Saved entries
(* ===== verification/GoData.v ===== *)
(** * Records, times and sorting

    What the control-plane code uses of Go's structs, [time] and [sort]:
    assignment to a field of a struct as a record update, instants with their
    zero value, and [sort.Slice], whose order of equal elements Go leaves
    open. *)

From S2P Require Import Prelude GoStrings.

(** ** Assignment to a field

    [r <| f := v |>] is the record [r] after [r.f = v].  The eta expansion of
    a record type, an instance of [Settable], is the template from which the
    update of each field is computed. *)

Class Settable (R : Type) := eta_expand : R → R.
Class Field {R E : Type} (proj : R → E) := assign : (E → E) → R → R.

Ltac derive_field proj :=
  lazymatch type of proj with
  | ?R → _ =>
    let inst := constr:(_ : Settable R) in
    let body := eval hnf in inst in
    lazymatch eval pattern proj in body with
    | ?template _ =>
      let upd := eval cbv beta in (λ f, template (λ r, f (proj r))) in exact upd
    end
  end.

Global Hint Extern 1 (Field ?proj) => derive_field proj : typeclass_instances.

Notation "r <| proj := v |>" := (assign (proj := proj) (λ _, v) r)
  (at level 8, left associativity, v at level 99, format "r  <| proj  :=  v |>") : sysarmor_scope.
Notation "r <| proj ::= f |>" := (assign (proj := proj) f r)
  (at level 8, left associativity, f at level 99, format "r  <| proj  ::=  f |>") : sysarmor_scope.

(** [if cond { r.f = v }] *)
Notation "r <| proj := v 'when' b |>" := (assign (proj := proj) (λ x, if b then v else x) r)
  (at level 8, left associativity, v at level 99, b at level 99,
   format "r  <| proj  :=  v  'when'  b |>") : sysarmor_scope.

(** ** Instants

    A [time.Time] is its distance in nanoseconds from the zero time, the
    first instant of the year 1. *)

Definition Time : Type := Z.
Definition zero_time : Time := 0%Z.
Definition IsZero (t : Time) : bool := (t =? 0)%Z.
Definition Before (t u : Time) : bool := (t <? u)%Z.
Definition After (t u : Time) : bool := (u <? t)%Z.

(** From the year 1 to 1970: 719162 days *)
Definition unix_epoch : Z := (719162 * 86400 * 10 ^ 9)%Z.
Definition UnixNano (t : Time) : Z := i64 (t - unix_epoch).

(** [fmt.Sprintf("%d", z)] for an [int64] *)
Definition FormatInt (z : Z) : string :=
  if (z <? 0)%Z then "-" +:+ FormatUint (- z) else FormatUint z.

(** ** [sort.Slice]

    The slice is permuted so that no element is less than an earlier one;
    nothing is promised about equal elements, so the function is a parameter
    and every theorem holds for any that keeps the promise. *)

Definition no_inversion {A} (less : A → A → bool) (l : list A) : Prop :=
  ∀ i j x y, (i < j)%nat → l !! i = Some x → l !! j = Some y → less y x = false.

(** What [sort.Slice] asks of [less]: a strict weak order. *)
Record strict_weak {A} (less : A → A → bool) : Prop := {
  less_asym x y : less x y = true → less y x = false;
  less_cotrans x y z : less x z = true → less x y = true ∨ less y z = true
}.

Class SliceSort := {
  sort_slice {A} (less : A → A → bool) : list A → list A;
  sort_slice_perm {A} (less : A → A → bool) l : sort_slice less l ≡ₚ l;
  sort_slice_sorted {A} (less : A → A → bool) l : strict_weak less → no_inversion less (sort_slice less l)
}.

(** Insertion sort is such a function; Go uses it for short slices. *)
Section insertion_sort.
Context {A : Type} (less : A → A → bool).

Fixpoint insert_before (x : A) (l : list A) : list A :=
  match l with
  | [] => [x]
  | y :: l' => if less y x then y :: insert_before x l' else x :: l
  end.

Definition insertion_sort (l : list A) : list A := foldr insert_before [] l.

Lemma insert_before_perm x l : insert_before x l ≡ₚ x :: l.
Proof.
  induction l as [|y l IH]; [done|]. cbn. case_match; [|done]. rewrite IH. apply Permutation_swap.
Qed.

Lemma insertion_sort_perm l : insertion_sort l ≡ₚ l.
Proof. induction l as [|x l IH]; [done|]. cbn. by rewrite insert_before_perm, IH. Qed.

Lemma no_inversion_cons x l :
  no_inversion less (x :: l) ↔ (∀ y, y ∈ l → less y x = false) ∧ no_inversion less l.
Proof.
  split.
  - intros Hl. split.
    + intros y [i Hi]%list_elem_of_lookup. apply (Hl 0%nat (S i)); [lia|done..].
    + intros i j a b Hij Ha Hb. apply (Hl (S i) (S j)); [lia|done..].
  - intros [Hx Hl] [|i] [|j] a b Hij Ha Hb; [lia| |lia|].
    + cbn in Ha. simplify_eq. apply Hx. by eapply list_elem_of_lookup_2.
    + apply (Hl i j); [lia|done..].
Qed.

Hypothesis Hless : strict_weak less.

(** [y] not less than [x] and [z] not less than [y] give [z] not less than [x]. *)
Lemma not_less_trans x y z : less y x = false → less z y = false → less z x = false.
Proof.
  intros H1 H2. destruct (less z x) eqn:E; [|done].
  destruct (less_cotrans _ Hless z y x E); congruence.
Qed.

Lemma insert_before_sorted x l : no_inversion less l → no_inversion less (insert_before x l).
Proof.
  induction l as [|y l IH]; intros Hl.
  { apply no_inversion_cons. split; [by intros ? ?%elem_of_nil|done]. }
  apply no_inversion_cons in Hl as [Hy Hl]. cbn. destruct (less y x) eqn:E.
  - apply no_inversion_cons. split; [|by apply IH].
    intros z. rewrite insert_before_perm. intros [->|Hz]%elem_of_cons; [|by apply Hy].
    by apply (less_asym _ Hless).
  - apply no_inversion_cons. split; [|by apply no_inversion_cons].
    intros z [->|Hz]%elem_of_cons; [done|]. apply (not_less_trans x y z); [done|by apply Hy].
Qed.

Lemma insertion_sort_sorted l : no_inversion less (insertion_sort l).
Proof.
  induction l as [|x l IH]; [by intros ???? ?; rewrite ?lookup_nil|]. by apply insert_before_sorted.
Qed.
End insertion_sort.

Definition insertion_SliceSort : SliceSort := {|
  sort_slice A less l := insertion_sort less l;
  sort_slice_perm A less l := insertion_sort_perm less l;
  sort_slice_sorted A less l H := insertion_sort_sorted less H l
|}.

(** Comparing by a number is a strict weak order. *)
Lemma strict_weak_key {A} (key : A → Z) : strict_weak (λ x y, (key x <? key y)%Z).
Proof.
  split; intros; rewrite ?Z.ltb_lt, ?Z.ltb_ge in *; [lia|].
  destruct (Z.ltb_spec (key x) (key y)); [by left|right]. lia.
Qed.

Lemma elem_of_sort_slice `{SliceSort} {A} (less : A → A → bool) l x : x ∈ sort_slice less l ↔ x ∈ l.
Proof. by rewrite sort_slice_perm. Qed.

(** ** [sort.Strings]

    Strings are compared byte by byte.  The order is total, so the sorted
    permutation is unique and insertion sort computes it. *)

Fixpoint string_ltb (a b : string) : bool :=
  match a, b with
  | "", "" => false
  | "", _ => true
  | _, "" => false
  | String x a', String y b' =>
    (byte_val x <? byte_val y)%Z || ((byte_val x =? byte_val y)%Z && string_ltb a' b')
  end.

Definition sort_strings (l : list string) : list string := insertion_sort string_ltb l.

Lemma byte_val_inj x y : byte_val x = byte_val y → x = y.
Proof.
  unfold byte_val. intros H. rewrite <- (Ascii.ascii_N_embedding x), <- (Ascii.ascii_N_embedding y).
  f_equal. lia.
Qed.

Lemma string_ltb_irrefl a : string_ltb a a = false.
Proof. induction a as [|x a IH]; [done|]. cbn. rewrite Z.ltb_irrefl, Z.eqb_refl, IH. done. Qed.

Lemma string_ltb_total a b : string_ltb a b = false → string_ltb b a = false → a = b.
Proof.
  revert b. induction a as [|x a IH]; intros [|y b]; cbn; try done.
  destruct (Z.ltb_spec (byte_val x) (byte_val y)), (Z.ltb_spec (byte_val y) (byte_val x)); try done; cbn [orb].
  assert (byte_val x = byte_val y) as Hxy by lia. rewrite Hxy, Z.eqb_refl. cbn [andb].
  intros Ha Hb. f_equal; [by apply byte_val_inj|by apply IH].
Qed.

Lemma string_ltb_weak : strict_weak string_ltb.
Proof.
  split.
  - induction x as [|x a IH]; intros [|y b]; cbn; try done.
    destruct (Z.ltb_spec (byte_val x) (byte_val y)), (Z.ltb_spec (byte_val y) (byte_val x)); try done; try lia; cbn [orb].
    assert (byte_val x = byte_val y) as Hxy by lia. rewrite Hxy, Z.eqb_refl. cbn [andb]. apply IH.
  - induction x as [|x a IH]; intros [|y b] [|z c]; cbn; try done; try tauto.
    destruct (Z.ltb_spec (byte_val x) (byte_val z)), (Z.ltb_spec (byte_val x) (byte_val y)),
      (Z.ltb_spec (byte_val y) (byte_val z)), (Z.eqb_spec (byte_val x) (byte_val y)),
      (Z.eqb_spec (byte_val y) (byte_val z)), (Z.eqb_spec (byte_val x) (byte_val z)); cbn; try tauto; try lia.
    intros Hac. by apply IH.
Qed.

(** Two permutations without inversions are equal. *)
Lemma no_inversion_unique l1 l2 :
  no_inversion string_ltb l1 → no_inversion string_ltb l2 → l1 ≡ₚ l2 → l1 = l2.
Proof.
  revert l2. induction l1 as [|x l1 IH]; intros l2 H1 H2 Hp; [by apply Permutation_nil_l in Hp as ->|].
  destruct l2 as [|y l2]; [by apply Permutation_nil_r in Hp|].
  apply no_inversion_cons in H1 as [Hx H1], H2 as [Hy H2].
  assert (x = y) as ->.
  { assert (x ∈ y :: l2) as Hin by (rewrite <- Hp; left). assert (y ∈ x :: l1) as Hin' by (rewrite Hp; left).
    apply elem_of_cons in Hin as [->|Hin]; [done|]. apply elem_of_cons in Hin' as [->|Hin']; [done|].
    apply string_ltb_total; [by apply Hy|by apply Hx]. }
  f_equal. apply IH; [done..|]. by apply Permutation_cons_inv in Hp.
Qed.

Lemma sort_strings_perm l : sort_strings l ≡ₚ l.
Proof. apply insertion_sort_perm. Qed.

(** The result depends on the elements only, not on their order. *)
Lemma sort_strings_ext l1 l2 : l1 ≡ₚ l2 → sort_strings l1 = sort_strings l2.
Proof.
  intros Hp. apply no_inversion_unique; [apply insertion_sort_sorted, string_ltb_weak..|]. by rewrite !sort_strings_perm.
Qed.

Lemma filter_none {A} (P : A → Prop) `{∀ x, Decision (P x)} l : (∀ x, x ∈ l → ¬ P x) → filter P l = [].
Proof.
  induction l as [|x l IH]; intros Hl; [done|]. rewrite filter_cons, decide_False by (apply Hl; left).
  apply IH. intros y Hy. apply Hl. by right.
Qed.

(** ** Updating a slice in a loop

    [for i, x := range l { if p(x) { l[i] = f(x); return } }; l = append(l, new)]
    is the shape of every insert-or-replace of the store. *)

Section upsert.
Context {A : Type} (p : A → bool).

Fixpoint replace_first (f : A → A) (l : list A) : option (list A) :=
  match l with
  | [] => None
  | x :: l' => if p x then Some (f x :: l') else cons x <$> replace_first f l'
  end.

Definition upsert (f : A → A) (new : A) (l : list A) : list A := default (l ++ [new]) (replace_first f l).

(** [for _, x := range l { if p(x) { return x, true } }] *)
Definition find_first (l : list A) : option A := List.find p l.

Lemma replace_first_spec f l :
  match replace_first f l with
  | Some l' => ∃ l1 x l2, l = l1 ++ x :: l2 ∧ l' = l1 ++ f x :: l2 ∧ p x = true ∧ Forall (λ y, p y = false) l1
  | None => Forall (λ y, p y = false) l
  end.
Proof.
  induction l as [|x l IH]; [constructor|]. cbn. destruct (p x) eqn:E.
  - exists [], x, l. repeat split; [done..|constructor].
  - destruct (replace_first f l) as [l'|]; cbn.
    + destruct IH as (l1 & y & l2 & -> & -> & Hy & Hl). exists (x :: l1), y, l2. repeat split; [done|by constructor].
    + by constructor.
Qed.

Lemma find_first_spec l :
  match find_first l with
  | Some x => ∃ l1 l2, l = l1 ++ x :: l2 ∧ p x = true ∧ Forall (λ y, p y = false) l1
  | None => Forall (λ y, p y = false) l
  end.
Proof.
  induction l as [|x l IH]; [constructor|]. cbn. destruct (p x) eqn:E.
  - exists [], l. repeat split; [done|constructor].
  - unfold find_first in IH. destruct (List.find p l) as [y|].
    + destruct IH as (l1 & l2 & -> & Hy & Hl). exists (x :: l1), l2. repeat split; [done|by constructor].
    + by constructor.
Qed.

(** What holds of the old elements, the replacement and the new one holds of all. *)
Lemma replace_first_Forall (P : A → Prop) f l l' :
  replace_first f l = Some l' → (∀ x, x ∈ l → p x = true → P x → P (f x)) → Forall P l → Forall P l'.
Proof.
  intros E Hf Hl. pose proof (replace_first_spec f l) as Hs. rewrite E in Hs.
  destruct Hs as (l1 & x & l2 & -> & -> & Hx & _). apply Forall_app in Hl as [H1 [H2 H3]%Forall_cons_iff].
  apply Forall_app. split; [done|]. constructor; [|done]. apply Hf; [set_solver|done..].
Qed.

Lemma upsert_Forall (P : A → Prop) f new l :
  (∀ x, x ∈ l → p x = true → P x → P (f x)) → (Forall (λ y, p y = false) l → P new) → Forall P l →
  Forall P (upsert f new l).
Proof.
  intros Hf Hn Hl. unfold upsert. pose proof (replace_first_spec f l) as Hs.
  destruct (replace_first f l) eqn:E; cbn.
  - by eapply replace_first_Forall.
  - apply Forall_app. split; [done|]. constructor; [by apply Hn|constructor].
Qed.

(** Keys stay distinct when a replacement keeps the key and the new element
    has the key looked for. *)
Lemma upsert_NoDup {K} (key : A → K) f new l :
  (∀ x, x ∈ l → p x = true → key (f x) = key x) → (∀ x, p x = false → key x ≠ key new) →
  NoDup (key <$> l) → NoDup (key <$> upsert f new l).
Proof.
  intros Hf Hn Hl. unfold upsert. pose proof (replace_first_spec f l) as Hs.
  destruct (replace_first f l) as [l'|] eqn:E; cbn.
  - destruct Hs as (l1 & x & l2 & -> & -> & Hx & _).
    rewrite fmap_app, fmap_cons, Hf, <- fmap_cons, <- fmap_app by (set_solver || done). done.
  - rewrite fmap_app. apply list.NoDup_app. split; [done|]. split; [|apply NoDup_singleton].
    intros k Hk%list_elem_of_fmap. destruct Hk as (x & -> & Hx). intros Hk%list_elem_of_singleton.
    apply (Hn x); [|done]. by eapply list.Forall_forall in Hs.
Qed.
End upsert.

**EXERCISE PROMPT**
Looking at the records above, return exactly the lines from the line with "Lemma byte_val_inj x" to the line with "Lemma string_ltb_irrefl a", both ends included.

**RESPONSE**
Lemma byte_val_inj x y : byte_val x = byte_val y → x = y.
Proof.
  unfold byte_val. intros H. rewrite <- (Ascii.ascii_N_embedding x), <- (Ascii.ascii_N_embedding y).
  f_equal. lia.
Qed.

Lemma string_ltb_irrefl a : string_ltb a a = false.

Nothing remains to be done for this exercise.